**WHAT THE EXERCISE ASKS**
Scan the records for the word "daysInMonth". Return each line where it is found.

Stored items
━━━━━━━━━━━━━━━━

(** * Job ingestion: spreadsheet rows to validated Job records

    A shallow embedding of [src/hooks/useJobs.ts]: the row validator
    [validateAndParseJob], its helper [isValidDate], and the orchestration
    inside the [useJobs] hook ([fetchJobs]).

    Modelling conventions.
    - A spreadsheet cell is a JavaScript primitive ([value]).  Strings are
      sequences of 8-bit code units; texts with a code unit from 256 on
      are outside the model.
    - A numeric cell is [VNum z], an integer-valued number.  The numbers
      of the language are doubles: [VNum z] is one of them, printed by
      [toString] and read back by [parseInt] as the code does, for [z] up
      to 2^53 in magnitude ([maxExactInteger]).  Fractional cells and
      larger magnitudes are outside the model, so the statements about
      salary numbers carry that bound, and what the code does with the
      texts such cells print as ("50000.75", "1e+21") is stated on the
      texts.
    - A row is a JavaScript object used as a map from column name to cell:
      [gmap string value]; reading an absent property gives [undefined].
    - Exceptions are explicit: a computation that may throw has type
      [result A], and [try_catch] is the [try { } catch { }] statement.
    - [console.error] calls do not change any value computed and are left out.
    - The built-in [Date] parser is specified by ECMAScript only for the
      ISO date-time format; what it does on any other text is up to the
      engine and is a parameter ([legacyDateParse]).  The clock read by
      [new Date()] is a parameter too. *)

From Stdlib Require Import ZArith Ascii String List Lia.
From Stdlib Require Import Numbers.DecimalString Numbers.DecimalPos.
From stdpp Require Import base option list sorting gmap strings.

Local Open Scope string_scope.
Local Open Scope Z_scope.

(** ** JavaScript values and exceptions *)

Module JS.

(** The primitives a decoded cell can hold, plus [undefined] for an absent
    property.  [VNum z] is the number [z], an integer; it is a number of
    the language, a double, when [z] is at most 2^53 in magnitude. *)
Inductive value :=
| VUndefined
| VNull
| VBool (b : bool)
| VNum (z : Z)
| VStr (s : string).

(** A thrown value: an [Error] object (with its constructor name and
    message) or anything else ([throw] accepts every value). *)
Inductive exn :=
| ErrorObj (name message : string)
| NonError.

Inductive result (A : Type) :=
| Return (a : A)
| Throw (e : exn).
Arguments Return {A} a.
Arguments Throw {A} e.

#[global] Instance result_ret : MRet result := fun _ a => Return a.
#[global] Instance result_bind : MBind result := fun _ _ f m =>
  match m with
  | Return a => f a
  | Throw e => Throw e
  end.

(** [try { body } catch (e) { handler e }] *)
Definition try_catch {A} (body : result A) (handler : exn -> result A) : result A :=
  match body with
  | Return a => Return a
  | Throw e => handler e
  end.

(** [err instanceof Error ? err.message : fallback] *)
Definition message_or (fallback : string) (e : exn) : string :=
  match e with
  | ErrorObj _ m => m
  | NonError => fallback
  end.

(** ToBoolean: what [!v] and [v || d] test. *)
Definition truthy (v : value) : bool :=
  match v with
  | VUndefined | VNull => false
  | VBool b => b
  | VNum z => negb (z =? 0)
  | VStr s => negb (String.eqb s "")
  end.

(** [Number.prototype.toString] on an integer: an optional minus sign and
    the decimal digits.  This is what the code prints for the integers up
    to 2^53 in magnitude; past them not every integer is a double, and
    from 10^21 on the code prints an exponent. *)
Definition Z_toString (z : Z) : string := NilZero.string_of_int (Z.to_int z).

(** [v.toString()]: a property read on [undefined] or [null] throws. *)
Definition toString (v : value) : result string :=
  match v with
  | VUndefined => Throw (ErrorObj "TypeError" "Cannot read properties of undefined (reading 'toString')")
  | VNull => Throw (ErrorObj "TypeError" "Cannot read properties of null (reading 'toString')")
  | VBool true => Return "true"
  | VBool false => Return "false"
  | VNum z => Return (Z_toString z)
  | VStr s => Return s
  end.

(** [v?.toString()]: [None] stands for the [undefined] the optional chain
    gives on [undefined] and [null]. *)
Definition toString_opt (v : value) : option string :=
  match v with
  | VUndefined | VNull => None
  | VBool true => Some "true"
  | VBool false => Some "false"
  | VNum z => Some (Z_toString z)
  | VStr s => Some s
  end.

(** [s || d] for [s : string | undefined]. *)
Definition or_default (s : option string) (d : string) : string :=
  match s with
  | None => d
  | Some s => if String.eqb s "" then d else s
  end.

(** *** [String.prototype.split] with a one-character separator *)
Fixpoint split (sep : ascii) (s : string) : list string :=
  match s with
  | EmptyString => [EmptyString]
  | String c s' =>
      if Ascii.eqb c sep then EmptyString :: split sep s'
      else match split sep s' with
           | seg :: segs => String c seg :: segs
           | [] => [String c EmptyString]
           end
  end.

(** [arr.filter(Boolean)] on an array of strings *)
Definition filter_Boolean (l : list string) : list string :=
  List.filter (fun s => negb (String.eqb s "")) l.

(** [arr.join(sep)] *)
Fixpoint join (sep : string) (l : list string) : string :=
  match l with
  | [] => ""
  | [s] => s
  | s :: rest => s +:+ sep +:+ join sep rest
  end.

(** *** [parseInt(s, 10)] *)

Inductive number :=
| Int (z : Z)
| NaN.

(** StrWhiteSpaceChar, within 8-bit code units. *)
Definition isStrWhiteSpace (c : ascii) : bool :=
  let n := nat_of_ascii c in
  ((9 <=? n) && (n <=? 13) || (n =? 32) || (n =? 160))%nat.

Fixpoint trimStart (s : string) : string :=
  match s with
  | String c s' => if isStrWhiteSpace c then trimStart s' else s
  | EmptyString => EmptyString
  end.

Definition digitValue (c : ascii) : option Z :=
  let n := nat_of_ascii c in
  if ((48 <=? n) && (n <=? 57))%nat then Some (Z.of_nat n - 48) else None.

(** The value of the longest prefix of decimal digits, after [acc]. *)
Fixpoint parseDigits (acc : Z) (s : string) : Z :=
  match s with
  | String c s' =>
      match digitValue c with
      | Some d => parseDigits (10 * acc + d) s'
      | None => acc
      end
  | EmptyString => acc
  end.

(** One optional sign in front: the sign and what follows it. *)
Definition stripSign (s : string) : Z * string :=
  match s with
  | String c r =>
      if Ascii.eqb c "-" then (-1, r)
      else if Ascii.eqb c "+" then (1, r)
      else (1, s)
  | EmptyString => (1, s)
  end.

(** White space is skipped, one sign is read, then the longest run of
    digits; with no digit there the result is [NaN].  The result here is
    the exact integer the digits write; the code rounds it to a double,
    which leaves every integer up to 2^53 in magnitude as it is. *)
Definition parseInt10 (s : string) : number :=
  let '(sign, digits) := stripSign (trimStart s) in
  match digits with
  | String c r =>
      match digitValue c with
      | Some d => Int (sign * parseDigits d r)
      | None => NaN
      end
  | EmptyString => NaN
  end.

(** [n || 0]: [NaN] and zero are falsy. *)
Definition or_zero (n : number) : Z :=
  match n with
  | Int z => if z =? 0 then 0 else z
  | NaN => 0
  end.

End JS.
Import JS.

(** ** The built-in [Date] *)

Module Date.

Definition msPerDay : Z := 86400000.

(** *** Time value to calendar fields (ECMAScript "Year Number", "Month
    Number", "Date Number"), computed from the day number in the
    proleptic Gregorian calendar. *)

Definition Day (t : Z) : Z := t / msPerDay.
Definition TimeWithinDay (t : Z) : Z := t mod msPerDay.

Record civil := { c_year : Z; c_month : Z; c_day : Z }.

(** Days since 1970-01-01 to (year, month 1..12, day 1..31).  Years are
    counted from 1 March in 400-year eras of 146097 days. *)
Definition civil_of_days (days : Z) : civil :=
  let z := days + 719468 in
  let era := z / 146097 in
  let doe := z mod 146097 in
  let yoe := (doe - doe / 1460 + doe / 36524 - doe / 146096) / 365 in
  let doy := doe - (365 * yoe + yoe / 4 - yoe / 100) in
  let mp := (5 * doy + 2) / 153 in
  let d := doy - (153 * mp + 2) / 5 + 1 in
  let m := if mp <? 10 then mp + 3 else mp - 9 in
  {| c_year := yoe + era * 400 + (if m <=? 2 then 1 else 0);
     c_month := m;
     c_day := d |}.

Definition YearFromTime (t : Z) : Z := c_year (civil_of_days (Day t)).
Definition MonthFromTime (t : Z) : Z := c_month (civil_of_days (Day t)).
Definition DateFromTime (t : Z) : Z := c_day (civil_of_days (Day t)).
Definition HourFromTime (t : Z) : Z := (TimeWithinDay t / 3600000) mod 24.
Definition MinFromTime (t : Z) : Z := (TimeWithinDay t / 60000) mod 60.
Definition SecFromTime (t : Z) : Z := (TimeWithinDay t / 1000) mod 60.
Definition msFromTime (t : Z) : Z := TimeWithinDay t mod 1000.

Definition digitChar (d : Z) : ascii := ascii_of_nat (48 + Z.to_nat d).

(** The last [w] decimal digits of [n], most significant first: [n] padded
    with zeros to width [w] when [0 <= n < 10^w]. *)
Fixpoint padDigits (w : nat) (n : Z) : string :=
  match w with
  | O => ""
  | S w' => padDigits w' (n / 10) +:+ String (digitChar (n mod 10)) ""
  end.

(** Years 0 to 9999 print as four digits, all others as a sign and six. *)
Definition yearString (y : Z) : string :=
  if (0 <=? y) && (y <=? 9999) then padDigits 4 y
  else if y <? 0 then "-" +:+ padDigits 6 (- y)
  else "+" +:+ padDigits 6 y.

(** [Date.prototype.toISOString] of the time value [t]. *)
Definition toISOString (t : Z) : string :=
  yearString (YearFromTime t) +:+ "-" +:+ padDigits 2 (MonthFromTime t) +:+ "-" +:+
  padDigits 2 (DateFromTime t) +:+ "T" +:+ padDigits 2 (HourFromTime t) +:+ ":" +:+
  padDigits 2 (MinFromTime t) +:+ ":" +:+ padDigits 2 (SecFromTime t) +:+ "." +:+
  padDigits 3 (msFromTime t) +:+ "Z".

(** *** The ECMAScript date-time string format

    [YYYY], [YYYY-MM] or [YYYY-MM-DD], optionally followed by [THH:mm],
    [THH:mm:ss] or [THH:mm:ss.sss] and then optionally by [Z] or an
    offset [+HH:mm] / [-HH:mm].  Every conforming engine parses a text of
    this shape with legal field values to a valid time value. *)

Definition digits2 (s : string) : option (Z * string) :=
  match s with
  | String a (String b r) =>
      match digitValue a, digitValue b with
      | Some x, Some y => Some (10 * x + y, r)
      | _, _ => None
      end
  | _ => None
  end.

Definition digits3 (s : string) : option (Z * string) :=
  match s with
  | String a r =>
      match digitValue a, digits2 r with
      | Some x, Some (y, r') => Some (100 * x + y, r')
      | _, _ => None
      end
  | _ => None
  end.

Definition digits4 (s : string) : option (Z * string) :=
  match digits2 s with
  | Some (hi, r) =>
      match digits2 r with
      | Some (lo, r') => Some (100 * hi + lo, r')
      | None => None
      end
  | None => None
  end.

Definition isLeapYear (y : Z) : bool :=
  (y mod 4 =? 0) && (negb (y mod 100 =? 0) || (y mod 400 =? 0)).

Definition daysInMonth (y m : Z) : Z :=
  if m =? 2 then (if isLeapYear y then 29 else 28)
  else if (m =? 4) || (m =? 6) || (m =? 9) || (m =? 11) then 30
  else 31.

(** The offset part and the end of the text. *)
Definition isoOffset (s : string) : bool :=
  match s with
  | "" => true
  | "Z" => true
  | String c r =>
      if Ascii.eqb c "+" || Ascii.eqb c "-" then
        match digits2 r with
        | Some (h, String ":" r') =>
            match digits2 r' with
            | Some (m, "") => (h <=? 23) && (m <=? 59)
            | _ => false
            end
        | _ => false
        end
      else false
  end.

(** The time part, after the [T]: [HH:mm], then [:ss], then [.sss].
    Hour 24 is allowed only as 24:00:00.000, the end of the day. *)
Definition isoTime (s : string) : bool :=
  match digits2 s with
  | Some (h, String ":" r) =>
      match digits2 r with
      | Some (m, r1) =>
          match r1 with
          | String ":" r2 =>
              match digits2 r2 with
              | Some (sec, r3) =>
                  match r3 with
                  | String "." r4 =>
                      match digits3 r4 with
                      | Some (ms, r5) =>
                          ((h <=? 23) && (m <=? 59) && (sec <=? 59)
                           || (h =? 24) && (m =? 0) && (sec =? 0) && (ms =? 0))
                          && isoOffset r5
                      | None => false
                      end
                  | _ =>
                      ((h <=? 23) && (m <=? 59) && (sec <=? 59)
                       || (h =? 24) && (m =? 0) && (sec =? 0))
                      && isoOffset r3
                  end
              | None => false
              end
          | _ =>
              ((h <=? 23) && (m <=? 59) || (h =? 24) && (m =? 0)) && isoOffset r1
          end
      | None => false
      end
  | _ => false
  end.

(** What may follow the date part: nothing, or [T] and a time. *)
Definition isoRest (s : string) : bool :=
  match s with
  | "" => true
  | String "T" r => isoTime r
  | _ => false
  end.

Definition isoDateTime (s : string) : bool :=
  match digits4 s with
  | Some (y, r) =>
      match r with
      | String "-" r1 =>
          match digits2 r1 with
          | Some (m, r2) =>
              (1 <=? m) && (m <=? 12) &&
              match r2 with
              | String "-" r3 =>
                  match digits2 r3 with
                  | Some (d, r4) => (1 <=? d) && (d <=? daysInMonth y m) && isoRest r4
                  | None => false
                  end
              | _ => isoRest r2
              end
          | None => false
          end
      | _ => isoRest r
      end
  | None => false
  end.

━━━━━━━━━━━━━━━━

**EXPECTED ANSWER**
Definition daysInMonth (y m : Z) : Z :=
                  | Some (d, r4) => (1 <=? d) && (d <=? daysInMonth y m) && isoRest r4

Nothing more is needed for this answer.